Übertragen Sie die geschnittenen Wurzeln in die Bakterienkultur und inkubieren Sie sie mindestens 20 Minuten lang. Verwenden Sie während der Inkubation ein steriles Skalpell mit einer scharfen Klinge, um die Wurzeln in ein Zentimeter große Fragmente zu schneiden, um die Primärwurzeln von den Seitenwurzeln zu trennen. Machen Sie dann dünne, flache Schnitte auf der Oberfläche der Wurzeln, damit die Bakterien die Pflanze infizieren können.
Übertragen Sie die Wurzelstücke nach der Inkubation auf sterile Papiertücher, um überschüssige Bakterien zu entfernen. Anschließend werden die getrockneten Wurzeln in die vorbereiteten Petrischalen mit festen Co-Kultivierungsmedien überführt, je nach Größe der Wurzeln etwa 10 bis 20 Wurzeln pro Platte. Versiegeln Sie die Platten mit zwei Schichten transparenter Plastikfolie und dann mit Aluminiumfolie, um sie drei Tage lang bei Raumtemperatur zu inkubieren.
Nach drei Tagen Inkubation. In den Co-Kulturmedien werden die Wurzelstücke in vorbereitete Petrischalen mit festem Spross-Induktionsmedium oder SIM mit 500 Milligramm pro Liter Temetin und entsprechender Antibiotikaauswahl überführt. Inkubieren Sie die mit transparenter Plastikfolie versiegelten Platten einen Monat lang unter einem Wachstumslicht oder bis die Triebe zu erscheinen beginnen.
Einmal werden die Pflänzchen 1,5 bis 2,0 Zentimeter lang. Übertragen Sie sie in vorbereitete sterile Boxen. Mit Festwurzel-Induktionsmedien.
Züchten Sie die Pflanzen mehrere Wochen lang unter einer Wachstumslampe, bis sich Wurzeln bilden. In der Regel nach einer Woche, wenn das Wurzelsystem groß genug ist, um sich zu übertragen, nehmen Sie die Pflanze und waschen Sie die Wurzeln vorsichtig mit Wasser, um jegliches Medium zu entfernen, das an den Wurzeln haftet. Setzen Sie dann die Pflanzen in quadratische 3,5-Zoll-Töpfe um, die vorbenetzte Allzweckerde BM seven enthalten, und decken Sie die Pflanzen mit einer Kunststoff-Topfabdeckung und dann mit einer durchsichtigen Plastiktüte ab, um sicherzustellen, dass die Pflanzen in einer feuchten Umgebung bleiben.

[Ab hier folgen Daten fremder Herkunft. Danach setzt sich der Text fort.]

(* ===== verification/ToolArgs.v ===== *)
(** * Arguments of tool calls, as a client with strict schemas takes them
    ([internal/translator/sanitize.go], [UncloakToolName] of [antigravity.go])

    The map of the arguments is an association list; [order] is the order in
    which one iteration of the run-time visits a map, so a result that depends on
    it is a result for every order. A number keeps the text of its literal. Log
    lines are not modelled. *)

From S2P Require Import Prelude GoRegexp Json GoText ErrorClassify Capabilities ClaudeBody PromptCache.

(** ** [fmt.Sscanf(v, %d, &n)]

    Blanks but no line feed, a sign, at least one digit; what follows the digits
    is not read. *)

Fixpoint skip_blanks (fuel : nat) (s : bytes) : option bytes :=
  match fuel with
  | O => Some s
  | S fuel' =>
      if has_prefix [ch_lf] s || has_prefix [ch_cr; ch_lf] s then None
      else match List.find (λ p, has_prefix p s) utf8_spaces with
           | Some p => skip_blanks fuel' (drop (length p) s)
           | None => Some s
           end
  end.

Definition scan_sign (s : bytes) : bytes * bytes :=
  match s with
  | c :: t => if bool_decide (c = "+"%char) || bool_decide (c = "-"%char) then ([c], t) else ([], s)
  | [] => ([], [])
  end.

Definition sscan_int (s : bytes) : option Z :=
  match skip_blanks (length s) s with
  | Some t => let '(sign, u) := scan_sign t in Atoi (sign ++ (span is_digit u).1)
  | None => None
  end.

(** [UncloakToolName] with no map of names. *)
Definition UncloakToolName (name : bytes) : bytes :=
  let name := trim_prefix (B "proxy_") name in
  if has_suffix (B "_ide") name then take (length name - 4) name else name.

Section Sanitize.
Context `{UnicodeCase} `{JsonCodec}.
Variable out_of_range : Z → Z.
Variable order : object → object.

(** ** Read *)

Definition maxReadLimit : Z := 2000.

Definition put (k : string) (v : json) (args : object) : object := obj_put (B k) v args.
Definition arg (k : string) (args : object) : json := obj_get (B k) args.
Definition jint (n : Z) : json := JNum (itoa n).

(** The integer an argument stands for: a string that scans, or a number. *)
Definition int_arg (v : json) : option Z :=
  match v with JStr s => sscan_int s | JNum lit => Some (number_int out_of_range lit) | _ => None end.

Definition clamp_limit (args : object) : object :=
  if obj_has "limit" args then
    match int_arg (arg "limit" args) with
    | Some n => if maxReadLimit <? n then put "limit" (jint maxReadLimit) args
                else if n <? 1 then obj_del "limit" args
                else put "limit" (jint n) args
    | None => args
    end
  else args.

Definition clamp_offset (args : object) : object :=
  if obj_has "offset" args then
    match int_arg (arg "offset" args) with
    | Some n => put "offset" (jint (if n <? 0 then 0 else n)) args
    | None => args
    end
  else args.

(** [^\d+(-\d+)?$]. *)
Definition pages_regexp : re := rseq [rplus (RClass is_digit); ropt (RSeq (rchar "-"%char) (rplus (RClass is_digit)))].

Definition matches_all (r : re) (s : bytes) : bool :=
  default false (rmatch r None s (λ _ t, if bool_decide (t = []) then Some true else None)).

Definition isValidPdfPagesArg (filePath pages : bytes) : bool :=
  if bool_decide (filePath = []) || bool_decide (pages = []) then false
  else if negb (has_suffix (B ".pdf") (to_lower filePath)) then false
  else matches_all pages_regexp pages.

Definition check_pages (args : object) : object :=
  if obj_has "pages" args then
    if isValidPdfPagesArg (stringOf args "file_path") (stringOf args "pages") then args else obj_del "pages" args
  else args.

Definition sanitizeReadArgs (args : object) : object := check_pages (clamp_offset (clamp_limit args)).

(** ** Bash *)

Definition sanitizeBashArgs (args : object) : object :=
  let args :=
    if obj_has "command" args then args
    else if nonempty (stringOf args "cmd") then put "command" (JStr (stringOf args "cmd")) args
    else if nonempty (stringOf args "CommandLine") then put "command" (JStr (stringOf args "CommandLine")) args
    else args in
  filter (λ kv, kv.1 = B "command") (args : list (bytes * json)).

(** ** Wrappers *)

Definition wrapper_keys : list string := ["input"; "params"; "arguments"; "parameters"]%string.

(** Members of a wrapper the arguments do not have. *)
Definition adopt (args : object) (kv : bytes * json) : object :=
  if bool_decide (kv.1 ∈ args.*1) then args else obj_put kv.1 kv.2 args.

Definition unwrap (args : object) (wrapperKey : string) : object :=
  match arg wrapperKey args with JObj wrapped => foldl adopt args wrapped | _ => args end.

Definition unwrap_all (args : object) : object := foldl unwrap args wrapper_keys.

(** The first of [ks] whose argument is a string with content. *)
Fixpoint first_string (ks : list string) (args : object) : option bytes :=
  match ks with
  | [] => None
  | k :: ks => if nonempty (stringOf args k) then Some (stringOf args k) else first_string ks args
  end.

(** The first string the iteration meets that satisfies [p]. *)
Definition string_value (p : bytes → bool) (args : object) : option bytes :=
  head (omap (λ kv : bytes * json, match kv.2 with JStr s => if p s then Some s else None | _ => None end) (order args : list _)).

(** [strings.Trim] of the blanks and the quotation mark. *)
Definition trim_quotes (s : bytes) : bytes :=
  let cut c := is_json_ws c || bool_decide (c = "034"%char) in trim_right cut (trim_left cut s).

Definition bare_text (orig : bytes) : bool :=
  nonempty orig && negb (bool_decide (orig = B "{}")) && negb (bool_decide (orig = B "null")).

(** ** Fetch *)

Definition url_keys : list string := ["uri"; "link"; "href"; "website"; "target_url"]%string.

Definition looks_like_url (s : bytes) : bool := has_prefix (B "http://") s || has_prefix (B "https://") s.

Definition find_url (orig : bytes) (args : object) : object :=
  if obj_has "url" args then args
  else match first_string url_keys args with
       | Some u => put "url" (JStr u) args
       | None =>
           match string_value looks_like_url args with
           | Some s => put "url" (JStr s) args
           | None =>
               let trimmed := trim_quotes orig in
               if bare_text orig && looks_like_url trimmed then put "url" (JStr trimmed) args else args
           end
       end.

Diese Methode wurde am Wurzelblatt und an kleinlichem altem Gewebe getestet. Im Vorexperiment konnte zwar in allen Gewebetypen Schwieligkeit induziert werden, aber nur das Wurzelgewebe produzierte nach einem Monat in SIM Sprossinitialen, das Blatt und das Pedal verfärbten sich braun und starben ab. Das Fortschreiten der Sprossinitialen, die aus transformiertem Gewebe hervorgingen, wurde vom ersten Tag an beobachtet.
Die Wurzeln wurden auf die SIM gelegt, bis die Triebe bereit waren, bewurzelt zu werden. Nach einer Woche bildete sich im Wurzelgewebe eine Schwiel, in der zu Beginn der Triebinitialen beobachtet werden konnte. In den Wochen zwei und drei tauchten die Triebe weiter auf, und nach vier Wochen waren die Triebe bereit, in das Wurzelinduktionsmedium übertragen zu werden.
Die Identifizierung der transgenen Pflanzen erfolgte mittels Beta-Glucuronidase-GUS-Histochemie unter Verwendung der Blattsegmente, die entnommen wurden, sobald die Triebe etwa 0,5 Zentimeter lang waren. Der Wildtyp in der Transformation mit leeren Vektoren zeigt kein Färbemuster. Aufgrund des Fehlens des GUS-Gens zeigte die Transformation mit dem Beta-Glucuronidase-GUS-Gen ein deutliches blaues Färbemuster in den Adern, was bestätigt, dass die Pflanzen transgen sind. Die Wurzeln sollten immer hydratisiert werden, um ein Austrocknen während des Verfahrens zu verhindern.